Description of the task:
The records appear below. Copy each one exactly.

Provided data:
===
(** [create_domain_spec]: the specification with the storage of the domain;
    a chain id that is none of the known ones is the path of a JSON file. *)
Definition create_domain_spec {Storage : Type} (default_genesis : EvmGenesis)
    (from_json_file : string -> result string DomainSpec)
    (chain_id : string) (raw_genesis : Storage) : result string (DomainSpec * Storage) :=
  spec ← (if decide (chain_id = "dev")%string then Ok (development_config default_genesis)
          else if decide (chain_id = "gemini-3g")%string then Ok (gemini_3g_config default_genesis)
          else if decide (chain_id = "devnet")%string then Ok (domain_devnet_config default_genesis)
          else if decide (chain_id = "" \/ chain_id = "local")%string
               then Ok (local_testnet_config default_genesis)
          else from_json_file chain_id);
  Ok (spec, raw_genesis).
End evm.

(** ** The consensus chain *)

Definition SUBSPACE_TELEMETRY_URL : string := "wss://telemetry.subspace.network/submit/".

(** Accounts that receive token grants, in SSC. *)
Definition TOKEN_GRANTS : list (string * Z) :=
  [("5Dns1SVEeDqnbSm2fVUqHJPCvQFXHVsgiw28uMBwmuaoKFYi", 3000000);
   ("5DxtHHQL9JGapWCQARYUAWj4yDcwuhg9Hsk5AjhEzuzonVyE", 1500000);
   ("5EHhw9xuQNdwieUkNoucq2YcateoMVJQdN8EZtmRy3roQkVK", 133333);
   ("5C5qYYCQBnanGNPGwgmv6jiR2MxNPrGnWYLPFEyV1Xdy2P3x", 178889);
   ("5GBWVfJ253YWVPHzWDTos1nzYZpa9TemP7FpQT9RnxaFN6Sz", 350000);
   ("5F9tEPid88uAuGbjpyegwkrGdkXXtaQ9sGSWEnYrfVCUCsen", 111111);
   ("5DkJFCv3cTBsH5y1eFT94DXMxQ3EmVzYojEA88o56mmTKnMp", 244444);
   ("5G23o1yxWgVNQJuL4Y9UaCftAFvLuMPCRe7BCARxCohjoHc9", 311111);
   ("5GhHwuJoK1b7uUg5oi8qUXxWHdfgzv6P5CQSdJ3ffrnPRgKM", 317378);
   ("5EqBwtqrCV427xCtTsxnb9X2Qay39pYmKNk9wD9Kd62jLS97", 300000);
   ("5D9pNnGCiZ9UqhBQn5n71WFVaRLvZ7znsMvcZ7PHno4zsiYa", 600000);
   ("5DXfPcXUcP4BG8LBSkJDrfFNApxjWySR6ARfgh3v27hdYr5S", 430000);
   ("5CXSdDJgzRTj54f9raHN2Z5BNPSMa2ETjqCTUmpaw3ECmwm4", 330000);
   ("5DqKxL7bQregQmUfFgzTMfRKY4DSvA1KgHuurZWYmxYSCmjY", 200000);
   ("5CfixiS93yTwHQbzzfn8P2tMxhKXdTx7Jam9htsD7XtiMFtn", 27800);
   ("5FZe9YzXeEXe7sK5xLR8yCmbU8bPJDTZpNpNbToKvSJBUiEo", 18067);
   ("5FZwEgsvZz1vpeH7UsskmNmTpbfXvAcojjgVfShgbRqgC1nx", 27800)]%string.

Inductive AllowAuthoringBy (K : Type) := Anyone | FirstFarmer | RootFarmer (key : K).
Arguments Anyone {K}.
Arguments FirstFarmer {K}.
Arguments RootFarmer {K}.

Inductive OperatorAllowList (Acc : Type) := AnyoneOperates | Operators (l : list Acc).
Arguments AnyoneOperates {Acc}.
Arguments Operators {Acc}.

Record GenesisParams := mkGenesisParams {
  enable_rewards : bool;
  enable_storage_access : bool;
  allow_authoring_by : AllowAuthoringBy string;
  pot_slot_iterations : Z;
  enable_domains : bool;
  enable_balance_transfers : bool;
  confirmation_depth_k : Z;
}.

Record GenesisDomainParams (Acc : Type) := mkGenesisDomainParams {
  domain_name : string;
  operator_allow_list : OperatorAllowList Acc;
  operator_signing_key : string;
}.
Arguments mkGenesisDomainParams {Acc}.
Arguments domain_name {Acc}.
Arguments operator_allow_list {Acc}.
Arguments operator_signing_key {Acc}.

(** who, start, period, period count, per period *)
Record VestingSchedule (Acc : Type) := mkVesting {
  v_who : Acc;
  v_start : Z;
  v_period : Z;
  v_period_count : Z;
  v_per_period : Z;
}.
Arguments mkVesting {Acc}.
Arguments v_who {Acc}.
Arguments v_start {Acc}.
Arguments v_period {Acc}.
Arguments v_period_count {Acc}.
Arguments v_per_period {Acc}.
===
Written reply:
(** [create_domain_spec]: the specification with the storage of the domain;
    a chain id that is none of the known ones is the path of a JSON file. *)
Definition create_domain_spec {Storage : Type} (default_genesis : EvmGenesis)
    (from_json_file : string -> result string DomainSpec)
    (chain_id : string) (raw_genesis : Storage) : result string (DomainSpec * Storage) :=
  spec ← (if decide (chain_id = "dev")%string then Ok (development_config default_genesis)
          else if decide (chain_id = "gemini-3g")%string then Ok (gemini_3g_config default_genesis)
          else if decide (chain_id = "devnet")%string then Ok (domain_devnet_config default_genesis)
          else if decide (chain_id = "" \/ chain_id = "local")%string
               then Ok (local_testnet_config default_genesis)
          else from_json_file chain_id);
  Ok (spec, raw_genesis).
End evm.

(** ** The consensus chain *)

Definition SUBSPACE_TELEMETRY_URL : string := "wss://telemetry.subspace.network/submit/".

(** Accounts that receive token grants, in SSC. *)
Definition TOKEN_GRANTS : list (string * Z) :=
  [("5Dns1SVEeDqnbSm2fVUqHJPCvQFXHVsgiw28uMBwmuaoKFYi", 3000000);
   ("5DxtHHQL9JGapWCQARYUAWj4yDcwuhg9Hsk5AjhEzuzonVyE", 1500000);
   ("5EHhw9xuQNdwieUkNoucq2YcateoMVJQdN8EZtmRy3roQkVK", 133333);
   ("5C5qYYCQBnanGNPGwgmv6jiR2MxNPrGnWYLPFEyV1Xdy2P3x", 178889);
   ("5GBWVfJ253YWVPHzWDTos1nzYZpa9TemP7FpQT9RnxaFN6Sz", 350000);
   ("5F9tEPid88uAuGbjpyegwkrGdkXXtaQ9sGSWEnYrfVCUCsen", 111111);
   ("5DkJFCv3cTBsH5y1eFT94DXMxQ3EmVzYojEA88o56mmTKnMp", 244444);
   ("5G23o1yxWgVNQJuL4Y9UaCftAFvLuMPCRe7BCARxCohjoHc9", 311111);
   ("5GhHwuJoK1b7uUg5oi8qUXxWHdfgzv6P5CQSdJ3ffrnPRgKM", 317378);
   ("5EqBwtqrCV427xCtTsxnb9X2Qay39pYmKNk9wD9Kd62jLS97", 300000);
   ("5D9pNnGCiZ9UqhBQn5n71WFVaRLvZ7znsMvcZ7PHno4zsiYa", 600000);
   ("5DXfPcXUcP4BG8LBSkJDrfFNApxjWySR6ARfgh3v27hdYr5S", 430000);
   ("5CXSdDJgzRTj54f9raHN2Z5BNPSMa2ETjqCTUmpaw3ECmwm4", 330000);
   ("5DqKxL7bQregQmUfFgzTMfRKY4DSvA1KgHuurZWYmxYSCmjY", 200000);
   ("5CfixiS93yTwHQbzzfn8P2tMxhKXdTx7Jam9htsD7XtiMFtn", 27800);
   ("5FZe9YzXeEXe7sK5xLR8yCmbU8bPJDTZpNpNbToKvSJBUiEo", 18067);
   ("5FZwEgsvZz1vpeH7UsskmNmTpbfXvAcojjgVfShgbRqgC1nx", 27800)]%string.

Inductive AllowAuthoringBy (K : Type) := Anyone | FirstFarmer | RootFarmer (key : K).
Arguments Anyone {K}.
Arguments FirstFarmer {K}.
Arguments RootFarmer {K}.

Inductive OperatorAllowList (Acc : Type) := AnyoneOperates | Operators (l : list Acc).
Arguments AnyoneOperates {Acc}.
Arguments Operators {Acc}.

Record GenesisParams := mkGenesisParams {
  enable_rewards : bool;
  enable_storage_access : bool;
  allow_authoring_by : AllowAuthoringBy string;
  pot_slot_iterations : Z;
  enable_domains : bool;
  enable_balance_transfers : bool;
  confirmation_depth_k : Z;
}.

Record GenesisDomainParams (Acc : Type) := mkGenesisDomainParams {
  domain_name : string;
  operator_allow_list : OperatorAllowList Acc;
  operator_signing_key : string;
}.
Arguments mkGenesisDomainParams {Acc}.
Arguments domain_name {Acc}.
Arguments operator_allow_list {Acc}.
Arguments operator_signing_key {Acc}.

(** who, start, period, period count, per period *)
Record VestingSchedule (Acc : Type) := mkVesting {
  v_who : Acc;
  v_start : Z;
  v_period : Z;
  v_period_count : Z;
  v_per_period : Z;
}.
Arguments mkVesting {Acc}.
Arguments v_who {Acc}.
Arguments v_start {Acc}.
Arguments v_period {Acc}.
Arguments v_period_count {Acc}.
Arguments v_per_period {Acc}.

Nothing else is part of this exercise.